Collected data entries:
____

(* ===== verification/SubgraphPlace.v ===== *)
(** * Subgraphs: allocating a static graph places its tensors

    The composition of the subgraph with the arena planner: [AllocateTensors] on a graph whose
    kernels prepare without resizing anything plans and places the whole execution plan at
    once, so that what the planner guarantees of the addresses holds of the tensors that the
    kernels will be invoked with. *)
From Stdlib Require Import String.
From stdpp Require Import strings.
From S2P Require Import Prelude Heap Common Util GraphInfo MemoryPlanner Callbacks Subgraph.
From S2P Require Import SubgraphRun SubgraphDelegate SubgraphInline SubgraphWf SubgraphInlineWf SubgraphSteps SubgraphInvoke.
From S2P Require ArenaPlanner ArenaPlan ArenaPlace ArenaInstance OpResolver.
#[local] Open Scope Z_scope.

Import ArenaPlan ArenaPlace.

(** Two arena tensors that hold values at a common node, and do not share a buffer on purpose,
    are apart in memory. *)
Definition never_overlap (info : GraphInfo) (p : ArenaPlanner.ArenaPlanner) (ts : list TfLiteTensor)
    : Prop :=
  forall i x y, live_at info i x -> live_at info i y ->
    has_type info kTfLiteArenaRw x -> has_type info kTfLiteArenaRw y ->
    0 < bytes_of info x -> 0 < bytes_of info y -> owner p x <> owner p y ->
    exists px py, data_at ts x = Some px /\ data_at ts y = Some py /\
      (px + bytes_of info x <= py \/ py + bytes_of info y <= px).

(** A buffer is shared on purpose: only the first output of a node whose operator may work in place
    lives in the buffer of another tensor. *)
Definition shared_in_place (info : GraphInfo) (p : ArenaPlanner.ArenaPlanner) : Prop :=
  forall x, owner p x <> x -> in_place_output info x.

Section Place.
Context {W : Type} {MM : Malloc} {SS : StdSort} {SSOk : StdSortOk}.
Abbreviation P := ArenaPlanner.ArenaPlanner.
Abbreviation S := (sgstate P W).
Context {SB : Siblings W} {CB : Callbacks S}.
Implicit Types s : S.
Implicit Types g : Subgraph P.

(** Whether every tensor is a fixed block: not dynamic, and not the state of a variable. *)
Definition fixed (t : TfLiteTensor) : Prop :=
  t_allocation_type t <> kTfLiteDynamic /\ t_is_variable t = false.

(** A graph that was built and never allocated nor delegated, with nothing to inline. *)
Record fresh_graph g : Prop := {
  fr_plain : inlines_nothing g;
  fr_wf : sg_wf g;
  fr_consistent : consistent_ g = true;
  fr_state : state_ g = kStateUninvokable;
  fr_pre : pre_delegation_execution_plan_ g = [];
  fr_undone : delegates_undone_ g = false;
  fr_planner : memory_planner_ g = None;
  fr_custom : custom_allocations_ g = ∅;
  fr_tensors : Forall fixed (tensors_ g);
  fr_nodes : Forall (fun n => n ∉ freed_nodes_ g) (execution_plan_ g) }.

(** A kernel that prepares without changing the graph. *)
Definition prepares_static g (n : Z) : Prop :=
  forall nr s, (nodes_and_registration_ g).[n] = Some nr ->
    fst (OpPrepare (snd nr) n s) = Done tt /\ sg_graph (snd (OpPrepare (snd nr) n s)) = sg_graph s.

(** ** The calls of [reallocate] *)

Lemma HasDynamicTensor_none g l h w : Forall fixed (tensors_ g) ->
  Forall (tensor_index (zlength (tensors_ g))) l ->
  HasDynamicTensor l (SG h g w : S) = (Done false, SG h g w).
Proof.
  intros Hfix Hl. unfold HasDynamicTensor.
  rewrite (bind_done (HasDynamicTensorImpl l) _ _ None (SG h g w)); [done|].
  induction Hl as [|i l Hi _ IH]; [done|]. cbn [HasDynamicTensorImpl].
  destruct (Z.eqb_spec i kTfLiteOptionalTensor) as [_|Hne]; [exact IH|].
  destruct Hi as [|Hi]; [done|]. destruct (zlookup_in_range _ _ Hi) as [t Ht].
  unfold tensor_ref. rewrite bind_assoc, (bind_done this _ _ g (SG h g w)), Ht by done.
  cbn [access]. rewrite bind_ret.
  rewrite bool_decide_eq_false_2 by apply (Forall_zlookup _ _ _ _ Hfix Ht). exact IH.
Qed.

Lemma prepare_ops_static g rest last h w :
  Forall fixed (tensors_ g) -> sg_wf g ->
  Forall (fun jn => snd jn ∈ execution_plan_ g /\ prepares_static g (snd jn)) rest ->
  Forall (fun n => n ∉ freed_nodes_ g) (execution_plan_ g) ->
  exists h' w', prepare_ops rest last (SG h g w : S) =
    (Done (default last (fst <$> list.last rest)), SG h' g w').
Proof.
  intros Hfix Hwf Hrest Hfreed. revert last h w.
  induction Hrest as [|[j n] rest [Hin Hp] _ IH]; intros last h w; [by exists h, w|].
  cbn [prepare_ops snd] in *. rewrite Forall_forall in Hfreed. specialize (Hfreed _ Hin) as Hf.
  pose proof (proj1 (Forall_forall _ _) (wf_plan_ _ Hwf) n Hin) as Hn.
  destruct (zlookup_in_range _ _ Hn) as [[nd reg] Hnode].
  unfold node_ref at 1. rewrite bind_assoc, (bind_done this _ _ g (SG h g w)), Hnode by done.
  cbn [access]. rewrite bind_ret. cbn [snd]. destruct (Hp _ (SG h g w) Hnode) as [Hdone Hg]. cbn [snd] in Hdone, Hg.
  destruct (OpPrepare reg n (SG h g w)) as [r [h1 g1 w1]] eqn:Hop. cbn in Hdone, Hg. subst r g1.
  rewrite (bind_done (status_call _) _ _ kTfLiteOk (SG h1 g w1)) by (unfold status_call; by rewrite Hop).
  cbn [negb andb bool_decide]. rewrite (bool_decide_eq_true_2 (kTfLiteOk = kTfLiteOk)) by done.
  cbn [negb andb].
  rewrite (bind_done (node_arrays n) _ _ nd (SG h1 g w1)) by (by eapply node_arrays_done).
  destruct (Forall_zlookup _ _ _ _ (wf_nodes_ _ Hwf) Hnode) as [_ Hout _].
  rewrite (bind_done _ _ _ _ _ (HasDynamicTensor_none g _ h1 w1 Hfix Hout)).
  rewrite bool_decide_eq_false_2 by done. cbn [orb].
  destruct (IH j h1 w1) as (h' & w' & Hrun). exists h', w'. rewrite Hrun. f_equal. f_equal.
  destruct rest as [|x rest]; [done|]. destruct (list.last (x :: rest)) eqn:Hlast; [by rewrite last_cons_cons, Hlast|].
  by apply last_None in Hlast.
Qed.

Lemma prepare_whole g h w : sg_wf g -> Forall fixed (tensors_ g) -> execution_plan_ g <> [] ->
  Forall (fun n => n ∉ freed_nodes_ g) (execution_plan_ g) ->
  Forall (prepares_static g) (execution_plan_ g) ->
  exists h' w', PrepareOpsStartingAt 0 (execution_plan_ g) 0 (SG h g w : S) =
    (Done (zlength (execution_plan_ g) - 1), SG h' (set_has_dynamic_tensors_ false g) w').
Proof.
  intros Hwf Hfix Hne Hfreed Hprep. unfold PrepareOpsStartingAt. cbn [Z.eqb].
  rewrite bind_assoc, (bind_done this _ _ g (SG h g w)) by done.
  rewrite bind_assoc, (bind_done _ _ _ _ _ (HasDynamicTensor_none g _ h w Hfix (wf_outputs_ _ Hwf))).
  set (g' := set_has_dynamic_tensors_ false g).
  rewrite (bind_done (upd _) _ _ tt (SG h g' w)) by done. rewrite drop_0.
  destruct (prepare_ops_static g' (enumerate (execution_plan_ g)) 0 h w) as (h' & w' & Hrun); [done| |
    |done|].
  - destruct Hwf. by split.
  - apply Forall_forall. intros [j n] Hjn. apply enumerate_elem in Hjn as (k & -> & Hk).
    apply list_elem_of_lookup_2 in Hk. split; [done|]. rewrite Forall_forall in Hprep. by apply Hprep.
  - exists h', w'. rewrite Hrun. do 2 f_equal.
    destruct (execution_plan_ g) as [|n l _] using rev_ind; [done|].
    unfold enumerate. rewrite imap_app. cbn. rewrite last_snoc. cbn.
    rewrite zlength_app. unfold zlength. cbn. lia.
Qed.

(** The planner as the subgraph calls it. *)
Lemma on_planner_run {A} (c : M (mp_state P) A) g h w p info r h' ts p' :
  memory_planner_ g = Some p -> InterpreterInfo g = Some info ->
  c (MPState h info p) = (r, MPState h' (with_tensors ts info) p') ->
  on_planner c (SG h g w : S) =
    (r, SG h' (set_memory_planner_ (Some p') (set_tensors_ ts g)) w).
Proof. intros Hp Hi Hc. unfold on_planner. cbn [sg_graph sg_heap sg_world]. by rewrite Hp, Hi, Hc. Qed.

Definition arena_call {A} (c : M ArenaPlanner.pstate A) h info p : outcome A * mp_state P :=
  let '(r, t) := c (ArenaPlanner.PState h info p) in
  (r, MPState (ArenaPlanner.ps_heap t) (ArenaPlanner.ps_graph t) (ArenaPlanner.ps_planner t)).

Lemma InterpreterInfo_tensors g info : InterpreterInfo g = Some info -> gi_tensors info = tensors_ g.
Proof. unfold InterpreterInfo. by destruct (mapM _ _); [intros [= <-]|]. Qed.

____

Directions for this task: If a line in the records contains "Hfreed", report it.

Completed task:
  intros Hfix Hwf Hrest Hfreed. revert last h w.
  cbn [prepare_ops snd] in *. rewrite Forall_forall in Hfreed. specialize (Hfreed _ Hin) as Hf.
  intros Hwf Hfix Hne Hfreed Hprep. unfold PrepareOpsStartingAt. cbn [Z.eqb].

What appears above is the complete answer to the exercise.